MENDUNG SORE

Thursday, February 18, 2016

Gimana rasanya udah mau married?

Pertanyaan itu udah hampir mengalahkan pertanyaan rutin dari nyokap yang udah dia lontarkan selama gw hidup:

"Kamu udah berak 2 kali sehari belom?"

Postingan berikut ini bakalan jadi jawaban panjang dari pertanyaan "Gimana rasanya udah mau married." Kalo lu pernah denger gw jawab dengan respon singkat, itu berarti gw males jelasin panjang lebar dan as usual, gw lebih bagus merangkai kata dalam tulisan :)

Apa rasanya udah mau married?

To be honest, pertanyaan ini bisa dibagi jadi dua penjelasan. Bisa tentang wedding preparation atau life after marriage. Kalo tentang wedding preparation yang di Perth, I AM REALLY EXCITED! Karena gw bisa make everything vintage dan acara nya bakal super simple. Gw jamin typical orang Jkt yang konglomerat kalo liat kawinan gw di Perth pasti bakal mikir either:

1. Gw hamil diluar nikah karena terlihat sangat terburu-buru ATAU
2. Gw sama Albert udah jatuh miskin.

Kalo wedding preparation di Jkt, to be honest I want it to be over as soon as possible karena udah kebayang banget ribet nya kayak apa. Dan... as much as gw pengen konsep vintage buat tema dekor di kawinan Jkt, pasti ada aja orang yang berasumsi bahwa VINTAGE = JADUL = MISKIN. Thanks.

Nah kalo gw mau jawab dari perspective yang lebih deep... To be honest, gw cuma bisa bilang... the more I want to make this relationship "perfect", the more I feel so anxious about it. And gimana gw manage biar gw less anxious is stop asking too much advice from others. 

Banyak yang mempertanyakan kenapa seorang Acing yang masih muda belia mau menikah di umur 23. Well, ada yang mengira gw menikah untuk mendapatkan citizenship Australia (ya Allah, mulut minta dicabein). Tapi alasan dari gw jujur aja karena it just feels right and gw tau ini sounds cheesy or cliche. Tapi I can't wait to start my new adventure with Albert. I know that I am with the man that has made the best out of me for the last 4.5 years. Yes, gw tau dia ga perfect dan there are a lot of differences between us. Tapi there is a satisfaction saat kita berdua bisa be our selves, be honest, be a human being and yet we don't kill each other walaupun kita tau kekurangan masing-masing. So far ini relationship terlama gw dan it is not an easy ride. Ada waktunya dimana kita alay, kita emo, kita hate each other, kita unintentionally hurt each other, and so on. But when I look back, gw tau bahwa kita grow together to become a better person.

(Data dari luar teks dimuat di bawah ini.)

(** The loop shortens the slice that it runs over: if names are distinct, nothing panics, others
    are kept (in another order, maybe), and [v] is there once when added, never when removed. *)
Lemma AddOrRemove_one (add : bool) v (dest : list V)
    (distinct : NoDup (vname <$> dest)) :
  ∃ l, AddOrRemove vname add [v] dest = Ok (l ++ if add then [v] else []) ∧
       l ≡ₚ filter (λ x, vname x ≠ vname v) dest.
Proof.
  unfold AddOrRemove.
  destruct (decide (vname v ∈ vname <$> dest)) as [Hin|Hout].
  - apply list_elem_of_fmap in Hin as (x & Hx & Hin).
    apply list_elem_of_split in Hin as (l1 & l2 & ->).
    rewrite fmap_app in distinct. cbn in distinct. apply list.NoDup_app in distinct as (_ & H12 & H2).
    apply list.NoDup_cons in H2 as [H2 _].
    assert (Hne1 : ∀ z, z ∈ l1 → vname z ≠ vname v).
    { intros z Hz E. apply (H12 (vname z)); [by apply list_elem_of_fmap_2|]. rewrite E, Hx. left. }
    assert (Hne2 : ∀ z, z ∈ l2 → vname z ≠ vname v).
    { intros z Hz E. apply H2. rewrite <- Hx, <- E. by apply list_elem_of_fmap_2. }
    set (dest := l1 ++ x :: l2) in *.
    assert (Hlen : length dest = (length l1 + S (length l2))%nat) by (unfold dest; by rewrite length_app).
    destruct (lookup_lt_is_Some_2 dest (length dest - 1)) as [y Hy]; [lia|].
    replace (seq 0 (length dest)) with (seq 0 (length l1 + S (length l2))) by (by rewrite Hlen).
    rewrite seq_app, foldl_app.
    rewrite remove_skip.
    2:{ intros i [_ Hi]%elem_of_seq. destruct (lookup_lt_is_Some_2 l1 i) as [z Hz]; [lia|].
        exists z. split; [unfold dest; by apply lookup_app_l_Some|].
        eapply Hne1, list_elem_of_lookup_2, Hz. }
    cbn [seq foldl Nat.add]. rewrite (remove_hit v x y).
    2:{ unfold dest. by rewrite lookup_app_r, Nat.sub_diag. }
    2:{ done. } 2:{ lia. } 2:{ done. }
    rewrite remove_skip.
    2:{ intros i [Hi1 Hi2]%elem_of_seq. destruct (lookup_lt_is_Some_2 l2 (i - length l1 - 1)) as [z Hz]; [lia|].
        exists z. split; [|eapply Hne2, list_elem_of_lookup_2, Hz].
        rewrite list_lookup_insert_ne by lia. unfold dest. rewrite lookup_app_r by lia.
        by destruct (i - length l1)%nat as [|j] eqn:Ej; [lia|]; cbn in Hz |- *; rewrite Nat.sub_0_r in Hz. }
    cbn. eexists. split; [reflexivity|]. unfold dest in *.
    rewrite (last_moved l1 l2 x y) by (done || lia).
    rewrite list.filter_app, filter_cons_False by (by intros []).
    by rewrite !filter_keep by done.
  - rewrite remove_skip.
    2:{ intros i [_ Hi]%elem_of_seq. destruct (lookup_lt_is_Some_2 dest i) as [z Hz]; [lia|].
        exists z. split; [done|]. intros E. apply Hout. rewrite <- E.
        eapply list_elem_of_fmap_2, list_elem_of_lookup_2, Hz. }
    cbn. rewrite take_ge by done. eexists. split; [reflexivity|].
    rewrite filter_keep; [done|]. intros z Hz E. apply Hout.
    rewrite <- E. by apply list_elem_of_fmap_2.
Qed.
(** A node that is labelled again is counted again: each run of the snitch sets a new
    random label, so although nothing else changed the node's daemon set outlives it, and
    the number of pods never reaches the number that the operator waits for. *)
Theorem relabelled_node_leaks (cw : CW) (n : Node) (obj : NodeObject) items
    (one : cw_Nodes cw = [n] ∧ cw_Daemonsets cw = {[node_name n := 1]})
    (there : is_Some (objects (cw_w cw) !! node_name n))
    (leaves : no_Name obj = nd_Name n) :
  ∃ cw1, Labelled n cw = Ok cw1 ∧
    (∀ RL : GoRangeLaw R, AreAllNodesProcessed items 1 cw1 = false) ∧
    let cw2 := Delete obj cw1 in
    cw_Nodes cw2 = [] ∧ is_Some (objects (cw_w cw2) !! node_name n).
Proof.
  destruct one as [El Hc]. unfold node_labelled.
  assert (Hput : put_node n (cw_Nodes cw) = ([n], false)).
  { rewrite El. cbn. by rewrite String.eqb_refl, node_changed_same. }
  rewrite Hput. cbn.
  destruct (add_daemonset_up (objects := objects) env ShortSHA g owned no_nri n (set_cw_Nodes [n] cw))
    as (cw1 & ds & E & Hn1 & Hd1 & _ & Ho1). cbn in Hn1, Hd1, Ho1.
  destruct there as [d Hd]. rewrite Hd in Ho1.
  unfold count_of in Hd1. cbn in Hd1. rewrite Hc, lookup_singleton_eq in Hd1. cbn in Hd1.
  rewrite insert_singleton_eq in Hd1.
  exists cw1. split; [done|]. split.
  - intros HR. unfold AreAllNodesProcessed. destruct items as [l|]; [|done].
    assert (Hr : go_range (cw_Daemonsets cw1) = [(node_name n, 2)]).
    { apply Permutation_singleton_r. by rewrite go_range_perm, Hd1, map_to_list_singleton. }
    rewrite Hr. cbn. apply andb_false_r.
  - unfold node_DeleteFunc. rewrite Hn1. cbn. rewrite leaves, String.eqb_refl.
    destruct (delete_daemonset_up (objects := objects) ShortSHA n (set_cw_Nodes [] cw1)) as [En2 Hd2].
    set (cw2 := delete_daemonset _ _ _) in *. cbn in En2, Hd2.
    rewrite Hd1, lookup_singleton_eq in Hd2. cbn in Hd2. destruct Hd2 as [_ ->].
    split; [done|]. rewrite Ho1, Hd. eauto.
Qed.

To be honest, gw orang yang takut sama long life commitment aka marriage. Temen-temen gw yang udah tau gw manusia macam apa pasti mengerti kenapa :p As much as gw gak mau terlihat kayak wanita lemah di sinetron Korea, tapi gw percaya marriage is the first door to hell in your life. Ini cycle marriage di otak gw:

Bikin anak (enak) - punya anak (lu jadi gendut) - suami mulai berpaling ke wanita macam Barbie - diselingkuhin pas anak-anak masih kecil - gak bisa divorce karena harta dipegang suami- mati. 

Kenapa gw bisa mikir seperti itu?

Karena mayoritas orang yang married di sekeliling gw yah jarang yang happy ending. It's how gw make sense the meaning of marriage. Tapi setelah gw merasakan sendiri proses udah mau marriage, gw cuma bisa bilang that we need to put God first in our relationship. Please, jangan mikir gw mau mengkristenisasi para pembaca atau mau pencitraan semata. Gw ngomong ini karena gw tau... gw dan Albert itu FARRRRR from perfect. Dan gw berdua gak suci - whatever people think tentang suci. That's why kita gak bisa cuma count on each other based on emotion or feeling or mood kita. Karena gw percaya there are times pas kita sama-sama bosen liat each other atau kita udah kehabisan conversation atau api asmara mulai meredup. And we are all imperfect dan one alternative buat stay in a long relationship yah... "jajan". Bukan jajan anak mas atau citato rasa mie goreng. Tapi jajan ayam kampus atau laki brondong.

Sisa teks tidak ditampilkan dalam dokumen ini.